Which lines of the entries below run from the one holding "switch to another" to the one holding "Definition set_subs (m", inclusive? Set down exactly those lines and no others.
Source material below:
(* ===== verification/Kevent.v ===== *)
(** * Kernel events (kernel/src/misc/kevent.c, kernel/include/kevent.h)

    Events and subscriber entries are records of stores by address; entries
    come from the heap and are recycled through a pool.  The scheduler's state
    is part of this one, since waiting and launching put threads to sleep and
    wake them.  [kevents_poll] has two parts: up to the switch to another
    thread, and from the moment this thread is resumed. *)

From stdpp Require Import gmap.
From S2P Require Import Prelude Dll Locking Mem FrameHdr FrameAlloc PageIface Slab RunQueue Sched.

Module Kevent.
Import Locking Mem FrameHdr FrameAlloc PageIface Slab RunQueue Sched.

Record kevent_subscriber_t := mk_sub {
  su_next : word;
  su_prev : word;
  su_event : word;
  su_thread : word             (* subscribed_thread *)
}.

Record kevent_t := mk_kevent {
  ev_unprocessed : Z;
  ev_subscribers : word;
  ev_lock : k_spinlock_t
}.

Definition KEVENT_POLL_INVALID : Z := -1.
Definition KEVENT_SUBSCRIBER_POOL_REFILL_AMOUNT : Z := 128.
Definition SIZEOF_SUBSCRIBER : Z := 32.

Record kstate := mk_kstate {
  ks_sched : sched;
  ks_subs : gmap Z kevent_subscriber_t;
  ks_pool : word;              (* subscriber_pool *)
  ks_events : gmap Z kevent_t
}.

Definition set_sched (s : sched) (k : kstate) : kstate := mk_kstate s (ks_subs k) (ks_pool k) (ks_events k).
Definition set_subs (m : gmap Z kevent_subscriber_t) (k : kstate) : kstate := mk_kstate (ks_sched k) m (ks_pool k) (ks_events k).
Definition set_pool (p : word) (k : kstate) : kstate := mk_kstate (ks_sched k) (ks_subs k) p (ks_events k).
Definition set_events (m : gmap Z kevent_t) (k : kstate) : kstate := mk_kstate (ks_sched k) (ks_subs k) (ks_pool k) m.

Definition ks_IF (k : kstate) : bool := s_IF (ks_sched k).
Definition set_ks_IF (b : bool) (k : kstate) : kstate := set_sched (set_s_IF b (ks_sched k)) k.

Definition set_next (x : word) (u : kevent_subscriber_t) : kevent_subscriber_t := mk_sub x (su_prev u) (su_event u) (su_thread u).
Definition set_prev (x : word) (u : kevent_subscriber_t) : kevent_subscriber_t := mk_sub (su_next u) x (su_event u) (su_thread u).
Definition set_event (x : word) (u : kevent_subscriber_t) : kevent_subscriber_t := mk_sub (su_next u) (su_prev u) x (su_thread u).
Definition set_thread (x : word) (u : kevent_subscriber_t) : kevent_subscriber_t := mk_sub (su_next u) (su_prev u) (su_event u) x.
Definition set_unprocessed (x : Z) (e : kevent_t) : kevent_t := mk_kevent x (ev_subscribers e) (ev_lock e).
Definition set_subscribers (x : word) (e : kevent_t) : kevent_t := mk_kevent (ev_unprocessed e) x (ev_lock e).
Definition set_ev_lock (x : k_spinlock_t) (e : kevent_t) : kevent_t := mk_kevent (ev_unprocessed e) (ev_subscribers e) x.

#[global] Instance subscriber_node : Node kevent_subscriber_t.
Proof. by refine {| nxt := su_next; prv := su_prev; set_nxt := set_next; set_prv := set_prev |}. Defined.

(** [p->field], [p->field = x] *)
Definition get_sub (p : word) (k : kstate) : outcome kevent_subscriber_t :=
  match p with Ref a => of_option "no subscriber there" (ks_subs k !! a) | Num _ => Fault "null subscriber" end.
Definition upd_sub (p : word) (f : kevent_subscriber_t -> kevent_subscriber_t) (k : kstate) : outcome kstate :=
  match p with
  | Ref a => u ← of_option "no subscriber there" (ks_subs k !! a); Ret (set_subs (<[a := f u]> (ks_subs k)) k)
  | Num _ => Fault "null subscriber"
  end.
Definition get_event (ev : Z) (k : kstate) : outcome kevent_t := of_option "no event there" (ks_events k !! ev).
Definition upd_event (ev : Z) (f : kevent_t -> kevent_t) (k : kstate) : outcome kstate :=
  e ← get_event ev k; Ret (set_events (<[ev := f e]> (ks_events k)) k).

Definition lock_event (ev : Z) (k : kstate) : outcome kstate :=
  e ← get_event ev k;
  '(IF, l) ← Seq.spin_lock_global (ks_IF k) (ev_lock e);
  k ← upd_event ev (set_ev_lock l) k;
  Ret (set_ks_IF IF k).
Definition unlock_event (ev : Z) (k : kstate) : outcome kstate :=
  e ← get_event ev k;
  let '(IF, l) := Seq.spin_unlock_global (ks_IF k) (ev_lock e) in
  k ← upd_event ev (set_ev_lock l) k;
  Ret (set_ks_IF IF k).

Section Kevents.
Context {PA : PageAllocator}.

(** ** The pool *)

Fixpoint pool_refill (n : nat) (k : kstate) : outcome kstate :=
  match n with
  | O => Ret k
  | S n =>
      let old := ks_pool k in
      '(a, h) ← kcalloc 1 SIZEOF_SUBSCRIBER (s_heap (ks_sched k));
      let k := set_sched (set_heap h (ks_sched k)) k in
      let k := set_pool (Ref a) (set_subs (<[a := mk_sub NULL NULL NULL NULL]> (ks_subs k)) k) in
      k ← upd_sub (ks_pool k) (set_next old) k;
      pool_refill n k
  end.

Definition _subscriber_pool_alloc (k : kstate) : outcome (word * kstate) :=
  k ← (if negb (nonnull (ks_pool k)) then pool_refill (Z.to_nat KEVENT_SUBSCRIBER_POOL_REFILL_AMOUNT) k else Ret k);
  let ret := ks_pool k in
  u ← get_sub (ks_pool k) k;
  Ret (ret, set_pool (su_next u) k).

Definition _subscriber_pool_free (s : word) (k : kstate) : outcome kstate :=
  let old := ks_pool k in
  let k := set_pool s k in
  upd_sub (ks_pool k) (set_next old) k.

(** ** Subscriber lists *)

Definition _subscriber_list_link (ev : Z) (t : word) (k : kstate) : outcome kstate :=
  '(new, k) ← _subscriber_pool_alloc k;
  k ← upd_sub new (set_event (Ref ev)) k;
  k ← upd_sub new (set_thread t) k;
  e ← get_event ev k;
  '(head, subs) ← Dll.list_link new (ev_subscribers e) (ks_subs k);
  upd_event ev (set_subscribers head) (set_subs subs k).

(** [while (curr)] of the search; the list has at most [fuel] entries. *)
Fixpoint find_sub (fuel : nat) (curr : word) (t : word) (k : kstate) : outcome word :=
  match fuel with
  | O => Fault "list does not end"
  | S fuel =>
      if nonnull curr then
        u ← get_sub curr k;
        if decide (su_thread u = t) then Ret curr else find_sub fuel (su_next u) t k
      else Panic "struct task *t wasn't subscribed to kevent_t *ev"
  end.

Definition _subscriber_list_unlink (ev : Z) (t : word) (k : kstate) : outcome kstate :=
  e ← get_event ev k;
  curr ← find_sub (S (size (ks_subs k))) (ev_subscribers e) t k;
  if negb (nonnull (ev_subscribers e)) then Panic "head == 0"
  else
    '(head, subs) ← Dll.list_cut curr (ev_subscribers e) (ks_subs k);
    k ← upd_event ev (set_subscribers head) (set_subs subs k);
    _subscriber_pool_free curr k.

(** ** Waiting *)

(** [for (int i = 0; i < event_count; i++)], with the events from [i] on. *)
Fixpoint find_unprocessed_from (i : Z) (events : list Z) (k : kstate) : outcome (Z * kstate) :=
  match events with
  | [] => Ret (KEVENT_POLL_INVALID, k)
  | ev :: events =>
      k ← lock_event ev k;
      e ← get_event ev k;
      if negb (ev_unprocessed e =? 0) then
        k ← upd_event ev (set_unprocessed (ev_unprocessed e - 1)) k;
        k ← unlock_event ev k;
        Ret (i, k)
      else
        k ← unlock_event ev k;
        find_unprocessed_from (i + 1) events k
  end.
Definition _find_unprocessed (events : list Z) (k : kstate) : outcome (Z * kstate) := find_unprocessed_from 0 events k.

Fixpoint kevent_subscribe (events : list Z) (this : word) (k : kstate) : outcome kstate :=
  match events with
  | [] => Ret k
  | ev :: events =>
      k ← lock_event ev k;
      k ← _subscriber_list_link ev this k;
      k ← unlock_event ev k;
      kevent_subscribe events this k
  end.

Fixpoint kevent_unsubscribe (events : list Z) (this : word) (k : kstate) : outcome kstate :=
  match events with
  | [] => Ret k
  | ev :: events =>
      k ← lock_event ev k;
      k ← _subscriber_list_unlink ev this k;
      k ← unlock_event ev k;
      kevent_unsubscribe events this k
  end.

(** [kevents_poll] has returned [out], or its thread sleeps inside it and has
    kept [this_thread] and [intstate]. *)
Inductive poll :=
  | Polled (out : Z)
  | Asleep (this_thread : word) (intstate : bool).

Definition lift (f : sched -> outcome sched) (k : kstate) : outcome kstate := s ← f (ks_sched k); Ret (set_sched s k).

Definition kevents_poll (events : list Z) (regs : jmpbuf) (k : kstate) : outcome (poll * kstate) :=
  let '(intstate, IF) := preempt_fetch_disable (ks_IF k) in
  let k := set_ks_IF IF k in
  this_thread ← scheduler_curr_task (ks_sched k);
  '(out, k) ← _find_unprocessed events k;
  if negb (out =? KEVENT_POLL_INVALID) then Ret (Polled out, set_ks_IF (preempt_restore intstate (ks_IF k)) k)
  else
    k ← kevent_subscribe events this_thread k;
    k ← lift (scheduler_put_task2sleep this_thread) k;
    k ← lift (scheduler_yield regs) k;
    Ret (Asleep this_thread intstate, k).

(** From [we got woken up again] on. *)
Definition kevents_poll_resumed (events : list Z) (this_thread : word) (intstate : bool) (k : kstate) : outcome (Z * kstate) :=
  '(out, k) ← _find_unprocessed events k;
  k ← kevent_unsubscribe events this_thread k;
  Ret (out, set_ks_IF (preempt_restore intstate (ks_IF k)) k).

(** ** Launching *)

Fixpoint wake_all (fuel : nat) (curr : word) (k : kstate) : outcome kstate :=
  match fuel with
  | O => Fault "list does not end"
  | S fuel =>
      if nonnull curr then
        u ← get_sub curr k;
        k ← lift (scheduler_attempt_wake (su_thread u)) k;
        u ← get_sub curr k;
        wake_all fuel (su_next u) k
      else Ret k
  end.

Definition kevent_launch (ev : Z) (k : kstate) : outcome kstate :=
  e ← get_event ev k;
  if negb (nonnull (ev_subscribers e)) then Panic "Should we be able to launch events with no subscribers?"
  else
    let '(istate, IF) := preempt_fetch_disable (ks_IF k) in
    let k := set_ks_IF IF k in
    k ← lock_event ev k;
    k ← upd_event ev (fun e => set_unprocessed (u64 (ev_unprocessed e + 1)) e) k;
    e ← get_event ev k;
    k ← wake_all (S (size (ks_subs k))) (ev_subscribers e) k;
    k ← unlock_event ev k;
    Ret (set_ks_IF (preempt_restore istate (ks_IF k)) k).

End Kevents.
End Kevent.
End of Source material.
**Response to the task**.
    wake them.  [kevents_poll] has two parts: up to the switch to another
    thread, and from the moment this thread is resumed. *)

From stdpp Require Import gmap.
From S2P Require Import Prelude Dll Locking Mem FrameHdr FrameAlloc PageIface Slab RunQueue Sched.

Module Kevent.
Import Locking Mem FrameHdr FrameAlloc PageIface Slab RunQueue Sched.

Record kevent_subscriber_t := mk_sub {
  su_next : word;
  su_prev : word;
  su_event : word;
  su_thread : word             (* subscribed_thread *)
}.

Record kevent_t := mk_kevent {
  ev_unprocessed : Z;
  ev_subscribers : word;
  ev_lock : k_spinlock_t
}.

Definition KEVENT_POLL_INVALID : Z := -1.
Definition KEVENT_SUBSCRIBER_POOL_REFILL_AMOUNT : Z := 128.
Definition SIZEOF_SUBSCRIBER : Z := 32.

Record kstate := mk_kstate {
  ks_sched : sched;
  ks_subs : gmap Z kevent_subscriber_t;
  ks_pool : word;              (* subscriber_pool *)
  ks_events : gmap Z kevent_t
}.

Definition set_sched (s : sched) (k : kstate) : kstate := mk_kstate s (ks_subs k) (ks_pool k) (ks_events k).
Definition set_subs (m : gmap Z kevent_subscriber_t) (k : kstate) : kstate := mk_kstate (ks_sched k) m (ks_pool k) (ks_events k).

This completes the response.